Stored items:
(* ===== verification/Concurrency.v ===== *)
(** * Concurrent service calls

    Several server instances call Update, UpdateStatus and MarkAsDeleting at the same time.
    Between two statements of one call the others go on, so each call is cut into its stages
    (one statement, or the insertion of an event, each); running the stages of a call one
    after the other is the call of Services.v. What the calls share is the world and the
    advisory locks: a key is held by at most one call (Locks.v), from before its first stage
    until after its last one. *)

From S2P Require Import Prelude GoLib Errors Types Json Bundle Validation Gorm World Dao DaoFacts Locks Services ServiceFacts.
Import api errors Fmt.

Open Scope Z_scope.

(** ** Stages *)

Inductive update_pc :=
| UStart
| UWrite (found : Resource)       (** the row to write *)
| UEvent (updated : Resource)     (** the event to record *)
| UEnd (res : result Resource ServiceError).

Inductive status_pc := SStart | SWrite (found : Resource) | SEnd (res : result (Resource * bool) ServiceError).

Inductive mark_pc := MStart | MRepublish | MDelete | MEvent | MEnd (res : option ServiceError).

Section Stages.
Context `{env : Env} `{gorm : Gorm} `{lf : LockFactory} `{k8s : K8s} `{ce : CloudEvents} `{sf : Snowflake}
        `{tf : TimeFormat} `{cfg : ResourceConfig}.

Definition Update_stage (resource : Resource) (pc : update_pc) : M World update_pc :=
  match pc with
  | UStart =>
      let! r := ResourceDao.Get resource.(ID) in
      ret (match r with
           | Err e => UEnd (Err (get_error "Resource" "id" (GStr resource.(ID)) e))
           | Ok found =>
               if negb (IsZero found.(DeletedAt).(NTime)) then
                 UEnd (Err (Conflict "the resource is under deletion, id: %s" [GStr resource.(ID)]))
               else if decide (found.(Version) <> resource.(Version)) then
                 UEnd (Err (Conflict "the resource version is not the latest, the latest version: %d" [GInt found.(Version)]))
               else if decide (resource.(Payload) = found.(Payload)) then UEnd (Ok found)
               else match ValidateManifestBundle resource.(Payload) with
                    | Some err => UEnd (Err (Validation "the new manifest bundle in the resource is invalid, %v" [GStr err]))
                    | None => UWrite (set_VersionPayload (Int.int32 (found.(Version) + 1)) resource.(Payload) found)
                    end
           end)
  | UWrite found =>
      let! u := ResourceDao.Update found in
      ret (match u with
           | Err e => UEnd (Err (handleUpdateError "Resource" (db_message e)))
           | Ok updated => UEvent updated
           end)
  | UEvent updated =>
      let! err := ResourceService.create_event updated.(ID) UpdateEventType in
      ret (UEnd (match err with
                 | Some e => Err (handleUpdateError "Resource" (Error e))
                 | None => Ok updated
                 end))
  | UEnd res => ret (UEnd res)
  end.

Definition UpdateStatus_stage (resource : Resource) (pc : status_pc) : M World status_pc :=
  match pc with
  | SStart =>
      let! r := ResourceDao.Get resource.(ID) in
      ret (match r with
           | Err e => SEnd (Err (get_error "Resource" "id" (GStr resource.(ID)) e))
           | Ok found =>
               if decide (found.(Version) <> resource.(Version)) then SEnd (Ok (found, false))
               else if decide (resource.(Status) = found.(Status)) then SEnd (Ok (found, false))
               else match ResourceService.status_newer resource found with
                    | Err e => SEnd (Err e)
                    | Ok false => SEnd (Ok (found, false))
                    | Ok true => SWrite (set_Status resource.(Status) found)
                    end
           end)
  | SWrite found =>
      let! u := ResourceDao.UpdateStatus found in
      ret (SEnd (match u with
                 | Err e => Err (handleUpdateError "Resource" (db_message e))
                 | Ok updated => Ok (updated, true)
                 end))
  | SEnd res => ret (SEnd res)
  end.

Definition MarkAsDeleting_stage (id : string) (pc : mark_pc) : M World mark_pc :=
  match pc with
  | MStart =>
      let! r := ResourceDao.Get id in
      ret (match r with
           | Err e => let svcErr := get_error "Resource" "id" (GStr id) e in
                      MEnd (if Is404 svcErr then None else Some svcErr)
           | Ok existing => if existing.(DeletedAt).(Valid) then MRepublish else MDelete
           end)
  | MRepublish => let! res := ResourceService.republishDeleteEvent id in ret (MEnd res)
  | MDelete =>
      let! d := ResourceDao.Delete id false in
      ret (match d with
           | Err e => MEnd (Some (handleDeleteError "Resource"
                        (Error (GeneralError "Unable to delete resource: %s" [GStr (db_message e)]))))
           | Ok _ => MEvent
           end)
  | MEvent =>
      let! err := ResourceService.create_event id DeleteEventType in
      ret (MEnd (match err with
                 | Some e => Some (handleDeleteError "Resource" (Error e))
                 | None => None
                 end))
  | MEnd res => ret (MEnd res)
  end.

(** Cutting the calls into stages changes nothing: the stages of Update, UpdateStatus and
    MarkAsDeleting, run one after the other, give the result and the world of the call. *)
Theorem stages_are_calls w :
  (forall req,
     (let! p := Update_stage req UStart in let! p := Update_stage req p in Update_stage req p) w =
     (let! r := ResourceService.Update_locked req in ret (UEnd r)) w) /\
  (forall req,
     (let! p := UpdateStatus_stage req SStart in UpdateStatus_stage req p) w =
     (let! r := ResourceService.UpdateStatus_locked req in ret (SEnd r)) w) /\
  (forall id,
     (let! p := MarkAsDeleting_stage id MStart in let! p := MarkAsDeleting_stage id p in MarkAsDeleting_stage id p) w =
     (let! r := ResourceService.MarkAsDeleting_locked id in ret (MEnd r)) w).
Proof.
  split_and!; [intros req|intros req|intros id];
    unfold Update_stage, UpdateStatus_stage, MarkAsDeleting_stage, ResourceService.Update_locked,
      ResourceService.UpdateStatus_locked, ResourceService.MarkAsDeleting_locked; rewrite !bind_run.
  - destruct (ResourceDao.Get _ w) as [[found|e] w1]; cbn [ret]; [|done].
    destruct (negb _); [done|]. case_decide; [done|]. case_decide; [done|].
    destruct (ValidateManifestBundle _); [done|]. cbv zeta. rewrite !bind_run.
    destruct (ResourceDao.Update _ w1) as [[updated|e] w2]; cbn [ret]; [|done]. rewrite !bind_run.
    by destruct (ResourceService.create_event _ _ w2).
  - destruct (ResourceDao.Get _ w) as [[found|e] w1]; cbn [ret]; [|done].
    case_decide; [done|]. case_decide; [done|]. destruct (ResourceService.status_newer _ _) as [[]|]; [|done..].
    rewrite !bind_run. by destruct (ResourceDao.UpdateStatus _ w1) as [[] ?].
  - destruct (ResourceDao.Get _ w) as [[found|e] w1]; cbn [ret]; [|done].
    destruct (Valid _).
    + rewrite !bind_run. by destruct (ResourceService.republishDeleteEvent id w1).
    + rewrite !bind_run. destruct (ResourceDao.Delete _ _ w1) as [[[]|e] w2]; cbn [ret]; [|done]. rewrite !bind_run.
      by destruct (ResourceService.create_event _ _ w2).
Qed.
End Stages.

EXERCISE OBJECTIVE – The records above should be restated word for word, please.

EXERCISE RESULT –
(* ===== verification/Concurrency.v ===== *)
(** * Concurrent service calls

    Several server instances call Update, UpdateStatus and MarkAsDeleting at the same time.
    Between two statements of one call the others go on, so each call is cut into its stages
    (one statement, or the insertion of an event, each); running the stages of a call one
    after the other is the call of Services.v. What the calls share is the world and the
    advisory locks: a key is held by at most one call (Locks.v), from before its first stage
    until after its last one. *)

From S2P Require Import Prelude GoLib Errors Types Json Bundle Validation Gorm World Dao DaoFacts Locks Services ServiceFacts.
Import api errors Fmt.

Open Scope Z_scope.

(** ** Stages *)

Inductive update_pc :=
| UStart
| UWrite (found : Resource)       (** the row to write *)
| UEvent (updated : Resource)     (** the event to record *)
| UEnd (res : result Resource ServiceError).

Inductive status_pc := SStart | SWrite (found : Resource) | SEnd (res : result (Resource * bool) ServiceError).

Inductive mark_pc := MStart | MRepublish | MDelete | MEvent | MEnd (res : option ServiceError).

Section Stages.
Context `{env : Env} `{gorm : Gorm} `{lf : LockFactory} `{k8s : K8s} `{ce : CloudEvents} `{sf : Snowflake}
        `{tf : TimeFormat} `{cfg : ResourceConfig}.

Definition Update_stage (resource : Resource) (pc : update_pc) : M World update_pc :=
  match pc with
  | UStart =>
      let! r := ResourceDao.Get resource.(ID) in
      ret (match r with
           | Err e => UEnd (Err (get_error "Resource" "id" (GStr resource.(ID)) e))
           | Ok found =>
               if negb (IsZero found.(DeletedAt).(NTime)) then
                 UEnd (Err (Conflict "the resource is under deletion, id: %s" [GStr resource.(ID)]))
               else if decide (found.(Version) <> resource.(Version)) then
                 UEnd (Err (Conflict "the resource version is not the latest, the latest version: %d" [GInt found.(Version)]))
               else if decide (resource.(Payload) = found.(Payload)) then UEnd (Ok found)
               else match ValidateManifestBundle resource.(Payload) with
                    | Some err => UEnd (Err (Validation "the new manifest bundle in the resource is invalid, %v" [GStr err]))
                    | None => UWrite (set_VersionPayload (Int.int32 (found.(Version) + 1)) resource.(Payload) found)
                    end
           end)
  | UWrite found =>
      let! u := ResourceDao.Update found in
      ret (match u with
           | Err e => UEnd (Err (handleUpdateError "Resource" (db_message e)))
           | Ok updated => UEvent updated
           end)
  | UEvent updated =>
      let! err := ResourceService.create_event updated.(ID) UpdateEventType in
      ret (UEnd (match err with
                 | Some e => Err (handleUpdateError "Resource" (Error e))
                 | None => Ok updated
                 end))
  | UEnd res => ret (UEnd res)
  end.

Definition UpdateStatus_stage (resource : Resource) (pc : status_pc) : M World status_pc :=
  match pc with
  | SStart =>
      let! r := ResourceDao.Get resource.(ID) in
      ret (match r with
           | Err e => SEnd (Err (get_error "Resource" "id" (GStr resource.(ID)) e))
           | Ok found =>
               if decide (found.(Version) <> resource.(Version)) then SEnd (Ok (found, false))
               else if decide (resource.(Status) = found.(Status)) then SEnd (Ok (found, false))
               else match ResourceService.status_newer resource found with
                    | Err e => SEnd (Err e)
                    | Ok false => SEnd (Ok (found, false))
                    | Ok true => SWrite (set_Status resource.(Status) found)
                    end
           end)
  | SWrite found =>
      let! u := ResourceDao.UpdateStatus found in
      ret (SEnd (match u with
                 | Err e => Err (handleUpdateError "Resource" (db_message e))
                 | Ok updated => Ok (updated, true)
                 end))
  | SEnd res => ret (SEnd res)
  end.

Definition MarkAsDeleting_stage (id : string) (pc : mark_pc) : M World mark_pc :=
  match pc with
  | MStart =>
      let! r := ResourceDao.Get id in
      ret (match r with
           | Err e => let svcErr := get_error "Resource" "id" (GStr id) e in
                      MEnd (if Is404 svcErr then None else Some svcErr)
           | Ok existing => if existing.(DeletedAt).(Valid) then MRepublish else MDelete
           end)
  | MRepublish => let! res := ResourceService.republishDeleteEvent id in ret (MEnd res)
  | MDelete =>
      let! d := ResourceDao.Delete id false in
      ret (match d with
           | Err e => MEnd (Some (handleDeleteError "Resource"
                        (Error (GeneralError "Unable to delete resource: %s" [GStr (db_message e)]))))
           | Ok _ => MEvent
           end)
  | MEvent =>
      let! err := ResourceService.create_event id DeleteEventType in
      ret (MEnd (match err with
                 | Some e => Some (handleDeleteError "Resource" (Error e))
                 | None => None
                 end))
  | MEnd res => ret (MEnd res)
  end.

(** Cutting the calls into stages changes nothing: the stages of Update, UpdateStatus and
    MarkAsDeleting, run one after the other, give the result and the world of the call. *)
Theorem stages_are_calls w :
  (forall req,
     (let! p := Update_stage req UStart in let! p := Update_stage req p in Update_stage req p) w =
     (let! r := ResourceService.Update_locked req in ret (UEnd r)) w) /\
  (forall req,
     (let! p := UpdateStatus_stage req SStart in UpdateStatus_stage req p) w =
     (let! r := ResourceService.UpdateStatus_locked req in ret (SEnd r)) w) /\
  (forall id,
     (let! p := MarkAsDeleting_stage id MStart in let! p := MarkAsDeleting_stage id p in MarkAsDeleting_stage id p) w =
     (let! r := ResourceService.MarkAsDeleting_locked id in ret (MEnd r)) w).
Proof.
  split_and!; [intros req|intros req|intros id];
    unfold Update_stage, UpdateStatus_stage, MarkAsDeleting_stage, ResourceService.Update_locked,
      ResourceService.UpdateStatus_locked, ResourceService.MarkAsDeleting_locked; rewrite !bind_run.
  - destruct (ResourceDao.Get _ w) as [[found|e] w1]; cbn [ret]; [|done].
    destruct (negb _); [done|]. case_decide; [done|]. case_decide; [done|].
    destruct (ValidateManifestBundle _); [done|]. cbv zeta. rewrite !bind_run.
    destruct (ResourceDao.Update _ w1) as [[updated|e] w2]; cbn [ret]; [|done]. rewrite !bind_run.
    by destruct (ResourceService.create_event _ _ w2).
  - destruct (ResourceDao.Get _ w) as [[found|e] w1]; cbn [ret]; [|done].
    case_decide; [done|]. case_decide; [done|]. destruct (ResourceService.status_newer _ _) as [[]|]; [|done..].
    rewrite !bind_run. by destruct (ResourceDao.UpdateStatus _ w1) as [[] ?].
  - destruct (ResourceDao.Get _ w) as [[found|e] w1]; cbn [ret]; [|done].
    destruct (Valid _).
    + rewrite !bind_run. by destruct (ResourceService.republishDeleteEvent id w1).
    + rewrite !bind_run. destruct (ResourceDao.Delete _ _ w1) as [[[]|e] w2]; cbn [ret]; [|done]. rewrite !bind_run.
      by destruct (ResourceService.create_event _ _ w2).
Qed.
End Stages.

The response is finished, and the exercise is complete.